---------- RECORDED INFORMATION

(* ===== verification/Attrib.v ===== *)
(** * Attribute records

    Models the attribute search and the attribute record operations of
    [src/ntfs/attrib.c].  An mft record is the list of the bytes of its buffer
    and a pointer into it an offset; reads outside the buffer are [Fault]. *)

From Stdlib Require Import ZArith Lia Bool.
From stdpp Require Import base list numbers option.
From S2P Require Import Prelude Endian Unistr Collate.

Definition EPERM : Z := 1.

(** ** Layout (layout.h) *)

Definition AT_UNUSED : Z := 0.
Definition AT_ATTRIBUTE_LIST : Z := 0x20.
Definition AT_INDEX_ALLOCATION : Z := 0xa0.
Definition AT_END : Z := 0xffffffff.

Definition MFT_attrs_offset : Z := 20.
Definition MFT_bytes_in_use : Z := 24.
Definition MFT_bytes_allocated : Z := 28.

Definition A_type : Z := 0.
Definition A_length : Z := 4.
Definition A_non_resident : Z := 8.
Definition A_name_length : Z := 9.
Definition A_name_offset : Z := 10.
Definition A_instance : Z := 14.
Definition A_value_length : Z := 16.
Definition A_value_offset : Z := 20.

(** The members @mrec, @attr and @is_first of [ntfs_attr_search_ctx], which are all
    [ntfs_attr_find] uses of it, and the errors flag of the volume. *)
Record find_ctx := mk_find_ctx {
  ctx_mrec : list Z;
  ctx_attr : Z;
  ctx_is_first : bool;
  ctx_vol_errors : bool;
}.

Definition set_attr (a : Z) (c : find_ctx) : find_ctx :=
  mk_find_ctx (ctx_mrec c) a (ctx_is_first c) (ctx_vol_errors c).
Definition set_first (f : bool) (c : find_ctx) : find_ctx :=
  mk_find_ctx (ctx_mrec c) (ctx_attr c) f (ctx_vol_errors c).
Definition find_set_errors (c : find_ctx) : find_ctx :=
  mk_find_ctx (ctx_mrec c) (ctx_attr c) (ctx_is_first c) true.

(** ** ntfs_attr_find *)

(** What the comparisons say about an attribute of the right type. *)
Inductive verdict := Match | Continue | NotThere.

Section Find.
Context (upcase : list Z) (upcase_len : Z).

(** The name comparison. *)
Definition find_name (name : option (list Z)) (name_len : Z) (ic : IGNORE_CASE_BOOL) (mrec : list Z) (a : Z)
    : outcome verdict :=
  a_name_length ← rd_u8 mrec (a + A_name_length);
  match name with
  | None => Ret (if negb (a_name_length =? 0) then NotThere else Match)
  | Some name =>
      name_offset ← rd_le16 mrec (a + A_name_offset);
      let a_name := ntfschars_at mrec (a + name_offset) in
      equal ← ntfs_are_names_equal name name_len a_name a_name_length ic upcase upcase_len;
      if (equal : bool) then Ret Match
      else
        rc ← ntfs_collate_names name name_len a_name a_name_length 1 IGNORE_CASE upcase upcase_len;
        if rc =? -1 then Ret NotThere
        else if negb (rc =? 0) then Ret Continue
        else
          rc ← ntfs_collate_names name name_len a_name a_name_length 1 CASE_SENSITIVE upcase upcase_len;
          Ret (if rc =? -1 then NotThere else if negb (rc =? 0) then Continue else Match)
  end.

(** The value comparison. *)
Definition find_val (val : option (list Z)) (val_len : Z) (mrec : list Z) (a : Z) : outcome verdict :=
  match val with
  | None => Ret Match
  | Some val =>
      value_offset ← rd_le16 mrec (a + A_value_offset);
      avl ← rd_le32 mrec (a + A_value_length);
      rc ← memcmp (Z.to_nat (Z.min val_len avl)) val (drop (Z.to_nat (a + value_offset)) mrec) 0;
      Ret (if rc =? 0 then
             (if val_len =? avl then Match else if val_len <? avl then NotThere else Continue)
           else if rc <? 0 then NotThere else Continue)
  end.

Fixpoint attr_find_loop (fuel : nat) (type : Z) (name : option (list Z)) (name_len : Z) (ic : IGNORE_CASE_BOOL)
    (val : option (list Z)) (val_len : Z) (ctx : find_ctx) (a : Z)
    : outcome (find_ctx * Z) :=
  match fuel with
  | O => Diverge
  | S fuel =>
      let mrec := ctx_mrec ctx in
      bytes_allocated ← rd_le32 mrec MFT_bytes_allocated;
      if (a <? 0) || (a >? bytes_allocated) then Ret (find_set_errors ctx, - EIO)
      else
        let ctx := set_attr a ctx in
        a_type ← rd_le32 mrec (a + A_type);
        if (a_type >? type) || (a_type =? AT_END) then Ret (ctx, - ENOENT)
        else
          a_length ← rd_le32 mrec (a + A_length);
          if a_length =? 0 then Ret (find_set_errors ctx, - EIO)
          else
            v ← (if negb (a_type =? type) then Ret Continue
                 else
                   n ← find_name name name_len ic mrec a;
                   match n with Match => find_val val val_len mrec a | _ => Ret n end);
            match v with
            | Match => Ret (ctx, 0)
            | NotThere => Ret (ctx, - ENOENT)
            | Continue => attr_find_loop fuel type name name_len ic val val_len ctx (a + a_length)
            end
  end.

(** Every attribute of the loop starts behind the one before it and inside the
    record. *)
Definition find_fuel (bytes_allocated : Z) : nat := S (S (Z.to_nat bytes_allocated)).

Definition ntfs_attr_find (type : Z) (name : option (list Z)) (name_len : Z) (ic : IGNORE_CASE_BOOL)
    (val : option (list Z)) (val_len : Z) (ctx : find_ctx) : outcome (find_ctx * Z) :=
  '(a, ctx) ←
    (if ctx_is_first ctx then Ret (ctx_attr ctx, set_first false ctx)
     else len ← rd_le32 (ctx_mrec ctx) (ctx_attr ctx + A_length); Ret (ctx_attr ctx + len, ctx));
  bytes_allocated ← rd_le32 (ctx_mrec ctx) MFT_bytes_allocated;
  attr_find_loop (find_fuel bytes_allocated) type name name_len ic val val_len ctx a.
End Find.

(** ** $AttrDef *)

Definition ATTR_DEF_size : Z := 0xa0.
Definition AD_type : Z := 0x80.
Definition AD_flags : Z := 0x8c.
Definition AD_min_size : Z := 0x90.
Definition AD_max_size : Z := 0x98.
Definition ATTR_DEF_RESIDENT : Z := 0x40.

(** The loop of [ntfs_attr_find_in_attrdef]: the offset of the definition. *)
Fixpoint attrdef_loop (fuel : nat) (attrdef : list Z) (attrdef_size type ad : Z) : outcome (option Z) :=
  match fuel with
  | O => Diverge
  | S fuel =>
      if ad <? attrdef_size then
        ad_type ← rd_le32 attrdef (ad + AD_type);
        if ad_type =? 0 then Ret None
        else if ad_type <? type then attrdef_loop fuel attrdef attrdef_size type (ad + ATTR_DEF_size)
        else Ret (if ad_type =? type then Some ad else None)
      else Ret None
  end.

Definition ntfs_attr_find_in_attrdef (attrdef : option (list Z)) (attrdef_size type : Z) : outcome (option Z) :=
  match attrdef with
  | None => Bug
  | Some attrdef =>
      BUG_ON (type =? 0);;
      attrdef_loop (S (Z.to_nat attrdef_size)) attrdef attrdef_size type 0
  end.

Definition ntfs_attr_size_bounds_check (attrdef : option (list Z)) (attrdef_size type size : Z) : outcome Z :=
  BUG_ON (size <? 0);;
  if (type =? AT_ATTRIBUTE_LIST) && (size >? 256 * 1024) then Ret (- ERANGE)
  else
    ad ← ntfs_attr_find_in_attrdef attrdef attrdef_size type;
    match ad, attrdef with
    | Some ad, Some attrdef =>
        min_size ← rd_sle64 attrdef (ad + AD_min_size);
        max_size ← rd_sle64 attrdef (ad + AD_max_size);
        Ret (if ((min_size >? 0) && (size <? min_size)) || ((max_size >? 0) && (size >? max_size))
             then - ERANGE else 0)
    | _, _ => Ret (- ENOENT)
    end.

Definition ntfs_attr_can_be_non_resident (attrdef : option (list Z)) (attrdef_size type : Z) : outcome Z :=
  ad ← ntfs_attr_find_in_attrdef attrdef attrdef_size type;
  match ad, attrdef with
  | Some ad, Some attrdef =>
      flags ← rd_le32 attrdef (ad + AD_flags);
      Ret (if negb (Z.land flags ATTR_DEF_RESIDENT =? 0) then - EPERM else 0)
  | _, _ => Ret (- ENOENT)
  end.

Definition ntfs_attr_can_be_resident (type : Z) : Z :=
  if type =? AT_INDEX_ALLOCATION then - EPERM else 0.

(** ** Resizing attribute records *)

(** [(n + 7) & ~7] on a [u32] *)
Definition align8 (n : Z) : Z := Z.land (u32 (n + 7)) 0xfffffff8.

Definition ntfs_attr_record_resize (m : list Z) (a new_size : Z) : outcome (list Z * Z) :=
  let new_size := if negb (Z.land new_size 7 =? 0) then align8 new_size else new_size in
  a_length ← rd_le32 m (a + A_length);
  if negb (new_size =? a_length) then
    bytes_in_use ← rd_le32 m MFT_bytes_in_use;
    bytes_allocated ← rd_le32 m MFT_bytes_allocated;
    let new_muse := u32 (bytes_in_use - a_length + new_size) in
    if new_muse >? bytes_allocated then Ret (m, - ENOSPC)
    else
      m ← blit m (a + new_size) m (a + a_length) (bytes_in_use - a - a_length);
      m ← wr_le32 m MFT_bytes_in_use new_muse;
      m ← (if new_size >=? A_length + 4 then wr_le32 m (a + A_length) new_size else Ret m);
      Ret (m, 0)
  else Ret (m, 0).

Definition ntfs_resident_attr_value_resize (m : list Z) (a new_size : Z) : outcome (list Z * Z) :=
  value_offset ← rd_le16 m (a + A_value_offset);
  '(m, err) ← ntfs_attr_record_resize m a (u32 (value_offset + new_size));
  if negb (err =? 0) then Ret (m, - ENOSPC)
  else
    old_size ← rd_le32 m (a + A_value_length);
    value_offset ← rd_le16 m (a + A_value_offset);
    m ← (if new_size >? old_size
         then blit m (a + value_offset + old_size) (repeat 0 (Z.to_nat (new_size - old_size))) 0 (new_size - old_size)
         else Ret m);
    m ← wr_le32 m (a + A_value_length) new_size;
    Ret (m, 0).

--------------------

## INSTRUCTIONS FOR THE TASK:
Retype the portion of the data above that starts on the line with "match name with" and finishes on the line with "CASE_SENSITIVE upcase upcase_len;", including both of those lines.

## EXERCISE SOLUTION:
  match name with
  | None => Ret (if negb (a_name_length =? 0) then NotThere else Match)
  | Some name =>
      name_offset ← rd_le16 mrec (a + A_name_offset);
      let a_name := ntfschars_at mrec (a + name_offset) in
      equal ← ntfs_are_names_equal name name_len a_name a_name_length ic upcase upcase_len;
      if (equal : bool) then Ret Match
      else
        rc ← ntfs_collate_names name name_len a_name a_name_length 1 IGNORE_CASE upcase upcase_len;
        if rc =? -1 then Ret NotThere
        else if negb (rc =? 0) then Ret Continue
        else
          rc ← ntfs_collate_names name name_len a_name a_name_length 1 CASE_SENSITIVE upcase upcase_len;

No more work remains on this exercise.